Your task: Write out the entries below exactly. End with the line that contains "Definition caseInsensitiveResolution : Resolver".

-- Given records follows --

Definition fold_case (a : Ascii.ascii) : Ascii.ascii :=
  let n := Ascii.nat_of_ascii a in
  if ((65 <=? n) && (n <=? 90))%nat then Ascii.ascii_of_nat (n + 32) else a.

Fixpoint lower (s : string) : string :=
  match s with
  | EmptyString => EmptyString
  | String a s' => String (fold_case a) (lower s')
  end.

(** The resolver of a session with its settings as they come, on names
    in ASCII. *)
Definition caseInsensitiveResolution : Resolver :=
  λ a b, bool_decide (lower a = lower b).

Definition caseSensitiveResolution : Resolver :=
  λ a b, bool_decide (a = b).

(** The positions of the columns [F.col(TIME_COL)] may refer to. *)
Definition candidates (resolver : Resolver) (df : SparkFrame) : list nat :=
  (filter (λ ic, resolver ic.2 TIME_COL = true) (imap pair (sf_columns df))).*1.

(** A bound handed to Spark as a literal: the nanoseconds below the
    microsecond are dropped. *)
Definition literal (t : Z) : Z := t `div` 1000.

(** [(F.col(TIME_COL) >= begin) & (F.col(TIME_COL) < end)] on a row, the
    column being the one at position [i]; the comparison with a missing
    cell does not hold. *)
Definition within (timecontext : TimeContext) (i : nat) (row : list cell)
  : bool :=
  match row !! i with
  | Some t => (literal timecontext.1 <=? t) && (t <? literal timecontext.2)
  | None => false
  end.

(** [filter_by_time_context]; Spark refuses a reference that several
    columns answer to. *)
Definition filter_by_time_context (resolver : Resolver) (df : SparkFrame)
    (timecontext : option TimeContext) : spark_result :=
  match timecontext with
  | None => SparkOk df
  | Some tc =>
      if bool_decide (TIME_COL ∈ sf_columns df) then
        match candidates resolver df with
        | [i] =>
            SparkOk (mkSparkFrame (sf_columns df)
                       (filter (λ row, within tc i row = true) (sf_rows df)))
        | _ => SparkErr AnalysisException
        end
      else SparkErr TranslationError
  end.

(** ** Reading a whole table ([ibis/file/csv.py], lines 94-98)

    [csv_read_table], the [execute_node] rule of a CSV table; the keyword
    arguments the table was made with are the [usecols] and [nrows] that
    [_read_csv] is given. *)
Definition csv_read_table (client : CSVClient) (table : Table)
    (kw_usecols : option (list string)) (kw_nrows : option nat) : result DataFrame :=
  match dictionary client !! table_name table with
  | None => Err KeyError
  | Some path => _read_csv client path (table_schema table) kw_usecols kw_nrows
  end.

(** * Properties *)

(** ** Time-context algebra *)

Ltac compare_cases b e ob oe :=
  unfold compare_timecontext; simpl;
  destruct (Z.leb_spec ob b), (Z.geb_spec oe e), (Z.geb_spec ob b),
    (Z.leb_spec oe e), (Z.ltb_spec oe b), (Z.ltb_spec e ob); simpl;
  split; intros; try discriminate; try reflexivity; try intuition lia.

Lemma compare_timecontext_SUBSET (cur old : TimeContext) :
  compare_timecontext cur old = SUBSET ↔ old.1 <= cur.1 ∧ old.2 >= cur.2.
Proof. destruct cur as [b e], old as [ob oe]. compare_cases b e ob oe. Qed.

Lemma compare_timecontext_SUPERSET (cur old : TimeContext) :
  compare_timecontext cur old = SUPERSET ↔
  (old.1 >= cur.1 ∧ old.2 <= cur.2) ∧ ¬ (old.1 <= cur.1 ∧ old.2 >= cur.2).
Proof. destruct cur as [b e], old as [ob oe]. compare_cases b e ob oe. Qed.

Lemma compare_timecontext_NONOVERLAP (cur old : TimeContext) :
  canonical cur → canonical old →
  compare_timecontext cur old = NONOVERLAP ↔ old.2 < cur.1 ∨ cur.2 < old.1.
Proof.
  destruct cur as [b e], old as [ob oe]. unfold canonical; simpl. intros Hc Ho.
  compare_cases b e ob oe.
Qed.

Lemma compare_timecontext_OVERLAP (cur old : TimeContext) :
  compare_timecontext cur old = OVERLAP ↔
  ¬ (old.1 <= cur.1 ∧ old.2 >= cur.2) ∧ ¬ (old.1 >= cur.1 ∧ old.2 <= cur.2) ∧
  ¬ (old.2 < cur.1 ∨ cur.2 < old.1).
Proof. destruct cur as [b e], old as [ob oe]. compare_cases b e ob oe. Qed.

(** C3. For canonical ranges [cur] and [old], [compare_timecontext cur old]
    is [SUBSET] iff [old.begin <= cur.begin] and [old.end >= cur.end];
    [SUPERSET] iff [old.begin >= cur.begin] and [old.end <= cur.end] and the
    earlier check failed (the two conditions hold together only for equal
    ranges); [NONOVERLAP] iff [old.end < cur.begin] or [cur.end < old.begin];
    [OVERLAP] iff none of the three conditions holds.  The function is
    total, its four outcomes exclude one another, and a range compared
    with itself is a [SUBSET]. *)
Theorem compare_timecontext_spec (cur old : TimeContext) :
  canonical cur → canonical old →
  let sub := old.1 <= cur.1 ∧ old.2 >= cur.2 in
  let sup := old.1 >= cur.1 ∧ old.2 <= cur.2 in
  let non := old.2 < cur.1 ∨ cur.2 < old.1 in
  (compare_timecontext cur old = SUBSET ↔ sub) ∧
  (compare_timecontext cur old = SUPERSET ↔ sup ∧ ¬ sub) ∧
  (sup ∧ sub ↔ cur = old) ∧
  (compare_timecontext cur old = NONOVERLAP ↔ non) ∧
  (compare_timecontext cur old = OVERLAP ↔ ¬ sub ∧ ¬ sup ∧ ¬ non) ∧
  (∃ r, compare_timecontext cur old = r ∧
        ∀ r', compare_timecontext cur old = r' → r' = r) ∧
  compare_timecontext cur cur = SUBSET.
Proof.
  intros Hc Ho sub sup non. subst sub sup non.
  split; [apply compare_timecontext_SUBSET |].
  split; [apply compare_timecontext_SUPERSET |].
  split.
  { destruct cur as [b e], old as [ob oe]; simpl. split.
    - intros [[? ?] [? ?]]. f_equal; lia.
    - intros [= -> ->]. lia. }
  split; [by apply compare_timecontext_NONOVERLAP |].
  split; [apply compare_timecontext_OVERLAP |].
  split.
  { eexists; split; [reflexivity | congruence]. }
  apply compare_timecontext_SUBSET. lia.
Qed.

Lemma compare_timecontext_spec_witness :
  canonical (2, 3) ∧ canonical (1, 4) ∧
  compare_timecontext (2, 3) (1, 4) = SUBSET.
Proof.
  assert (Hc : canonical (2, 3)) by (unfold canonical; simpl; lia).
  assert (Ho : canonical (1, 4)) by (unfold canonical; simpl; lia).
  split; [exact Hc | split; [exact Ho |]].
  apply (proj1 (compare_timecontext_spec (2, 3) (1, 4) Hc Ho)).
  simpl; lia.
Defined.

(** [canonicalize_context] returns [(b, e)] exactly when its argument
    unpacks into two [pd.Timestamp] bounds [b <= e], and what it returns is
    canonical; it fails on a value that does not unpack into two, on a
    bound that is not a [pd.Timestamp] and on a reversed pair. *)
Lemma canonicalize_context_spec (timecontext : pyobj) :
  (∀ b e, canonicalize_context timecontext = Ok (b, e) ↔
          unpack2 timecontext = Some (RTimestamp b, RTimestamp e) ∧ b <= e) ∧
  (∀ c, canonicalize_context timecontext = Ok c → canonical c) ∧
  (unpack2 timecontext = None →
   canonicalize_context timecontext = Err IbisError_should_specify_begin_end) ∧
  (∀ x y, unpack2 timecontext = Some (x, y) → as_Timestamp x = None →
          canonicalize_context timecontext = Err IbisError_begin_not_Timestamp) ∧
  (∀ b y, unpack2 timecontext = Some (RTimestamp b, y) → as_Timestamp y = None →
          canonicalize_context timecontext = Err IbisError_end_not_Timestamp) ∧
  (∀ b e, unpack2 timecontext = Some (RTimestamp b, RTimestamp e) → b > e →
          canonicalize_context timecontext = Err IbisError_begin_after_end).
Proof.
  unfold canonicalize_context, canonical.
  destruct (unpack2 timecontext) as [[x y]|] eqn:Hu.
  2: { repeat split; intros; try discriminate; try reflexivity;
       destruct_and?; discriminate. }
  assert (Hok : ∀ b e,
    match as_Timestamp x with
    | Some begin =>
        match as_Timestamp y with
        | Some end_ =>
            if begin >? end_ then Err IbisError_begin_after_end
            else Ok (begin, end_)
        | None => Err IbisError_end_not_Timestamp
        end
    | None => Err IbisError_begin_not_Timestamp
    end = Ok (b, e) → x = RTimestamp b ∧ y = RTimestamp e ∧ b <= e).
  { intros b e. destruct x as [| |tb| | | | | |]; simpl; try discriminate.
    destruct y as [| |te| | | | | |]; simpl; try discriminate.
    destruct (Z.gtb_spec tb te); [discriminate|]. intros [= -> ->]. auto with lia. }
  repeat split.
  - apply Hok in H as (-> & -> & _). reflexivity.
  - apply Hok in H as (_ & _ & ?). assumption.
  - intros [[= -> ->] Hle]. simpl. destruct (Z.gtb_spec b e); [lia | reflexivity].
  - intros [b e] H. apply Hok in H as (_ & _ & ?). assumption.
  - discriminate.
  - intros x' y' [= <- <-] ->. reflexivity.
  - intros b y' [= -> <-] ->. reflexivity.
  - intros b e [= -> ->] Hgt. simpl. destruct (Z.gtb_spec b e); [reflexivity | lia].
Qed.

Lemma canonicalize_context_spec_witness :
  canonicalize_context (PySeq [RTimestamp 1; RTimestamp 5]) = Ok (1, 5) ∧
  canonicalize_context (PySeq [RTimestamp 5; RTimestamp 1])
    = Err IbisError_begin_after_end ∧
  canonicalize_context (PySeq [RTimestamp 1; RTimestamp 5; RTimestamp 9])
    = Err IbisError_should_specify_begin_end ∧
  canonicalize_context (PySeq [RInt 20091010; RInt 20100101])
    = Err IbisError_begin_not_Timestamp.
Proof.
  split; [| split; [| split]].
  - apply (proj2 (proj1 (canonicalize_context_spec
                            (PySeq [RTimestamp 1; RTimestamp 5])) 1 5)).
    split; [reflexivity | lia].
  - apply (proj2 (proj2 (proj2 (proj2 (proj2 (canonicalize_context_spec
                            (PySeq [RTimestamp 5; RTimestamp 1]))))))  5 1).
    + reflexivity.
    + lia.
  - apply (proj1 (proj2 (proj2 (canonicalize_context_spec
                            (PySeq [RTimestamp 1; RTimestamp 5; RTimestamp 9]))))).
    reflexivity.
  - apply (proj1 (proj2 (proj2 (proj2 (canonicalize_context_spec
                            (PySeq [RInt 20091010; RInt 20100101])))))
             (RInt 20091010) (RInt 20100101)); reflexivity.
Defined.

(** C8. Bounds that could be converted to timestamps are refused all the
    same: [canonicalize_context] converts nothing.  A pair of strings,
    dates among them, fails on its first bound, and so does a pair of
    integers; a string after a timestamp fails as the end.  Only what
    already is a pair of [pd.Timestamp] gets through. *)
Theorem canonicalize_context_converts_nothing :
  canonicalize_context (PySeq [RStr "2017-01-02"; RStr "2017-01-03"])
  = Err IbisError_begin_not_Timestamp ∧
  (∀ s1 s2, canonicalize_context (PySeq [RStr s1; RStr s2])
            = Err IbisError_begin_not_Timestamp) ∧
  (∀ z1 z2, canonicalize_context (PySeq [RInt z1; RInt z2])
            = Err IbisError_begin_not_Timestamp) ∧
  (∀ b s, canonicalize_context (PySeq [RTimestamp b; RStr s])
          = Err IbisError_end_not_Timestamp) ∧
  (∀ x y c, canonicalize_context (PySeq [x; y]) = Ok c →
            x = RTimestamp c.1 ∧ y = RTimestamp c.2).
Proof.
  split; [reflexivity |]. split; [reflexivity |]. split; [reflexivity |].
  split; [reflexivity |].
  intros x y [b e] H.
  apply (proj1 (proj1 (canonicalize_context_spec (PySeq [x; y])) b e)) in H
    as [[= -> ->] _].
  done.
Qed.

(** ** Scope lookup *)

(** Without a time context, [get_scope] returns the stored value of
    any operation that has an entry, whatever time context the entry
    carries.  With a time context, it returns the stored value only for a
    [TableColumn] or [TableNode] whose entry's time context contains the
    requested one ([SUBSET]); for any other relation ([SUPERSET] among
    them) and for any other kind of operation the lookup misses. *)
Lemma get_scope_spec (scope : Scope) (o : OpInfo) :
  (scope !! KOp (op_key o) = None →
   ∀ timecontext, get_scope scope o timecontext = Ok (VRaw RNone)) ∧
  (∀ entry, scope !! KOp (op_key o) = Some entry →
     get_scope scope o None = Ok (entry_value entry) ∧
     ∀ cur,
       (is_TableColumn_or_TableNode (op_class o) = false →
        get_scope scope o (Some cur) = Ok (VRaw RNone)) ∧
       (∀ old,
          is_TableColumn_or_TableNode (op_class o) = true →
          entry_timecontext entry = Some old →
          (compare_timecontext cur old = SUBSET →
           get_scope scope o (Some cur) = Ok (entry_value entry)) ∧
          (compare_timecontext cur old ≠ SUBSET →
           get_scope scope o (Some cur) = Ok (VRaw RNone))) ∧
       (∀ v, get_scope scope o (Some cur) = Ok v → is_None v = false →
          is_TableColumn_or_TableNode (op_class o) = true ∧
          ∃ old, entry_timecontext entry = Some old ∧
                 compare_timecontext cur old = SUBSET ∧ v = entry_value entry)).
Proof.
  unfold get_scope. split.
  - intros ->. reflexivity.
  - intros entry ->. split; [reflexivity |]. intros cur.
    split; [| split].
    + intros ->. reflexivity.
    + intros old -> ->. split; intros Hrel.
      * by rewrite bool_decide_eq_true_2.
      * by rewrite bool_decide_eq_false_2.
    + intros v H Hv.
      destruct (is_TableColumn_or_TableNode (op_class o));
        [| injection H as <-; discriminate].
      split; [reflexivity |].
      destruct (entry_timecontext entry) as [old|]; [| discriminate].
      exists old. case_bool_decide; [| injection H as <-; discriminate].
      injection H as <-. done.
Qed.

(** An entry stored without a time context cannot be compared with a
    requested one: the lookup of a table or column raises. *)
Lemma get_scope_stored_without_timecontext (scope : Scope) (o : OpInfo) entry cur :
  scope !! KOp (op_key o) = Some entry →
  is_TableColumn_or_TableNode (op_class o) = true →
  entry_timecontext entry = None →
  get_scope scope o (Some cur) = Err TypeError.
Proof. unfold get_scope. intros -> -> ->. reflexivity. Qed.

Lemma get_scope_no_timecontext (scope : Scope) (a : Expr) :
  get_scope scope (op a) None = Ok (realized_value scope (InExpr a)).
Proof. unfold get_scope, realized_value. destruct (scope !! _); reflexivity. Qed.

-- Given records concluded --

Response area:
Definition fold_case (a : Ascii.ascii) : Ascii.ascii :=
  let n := Ascii.nat_of_ascii a in
  if ((65 <=? n) && (n <=? 90))%nat then Ascii.ascii_of_nat (n + 32) else a.

Fixpoint lower (s : string) : string :=
  match s with
  | EmptyString => EmptyString
  | String a s' => String (fold_case a) (lower s')
  end.

(** The resolver of a session with its settings as they come, on names
    in ASCII. *)
Definition caseInsensitiveResolution : Resolver :=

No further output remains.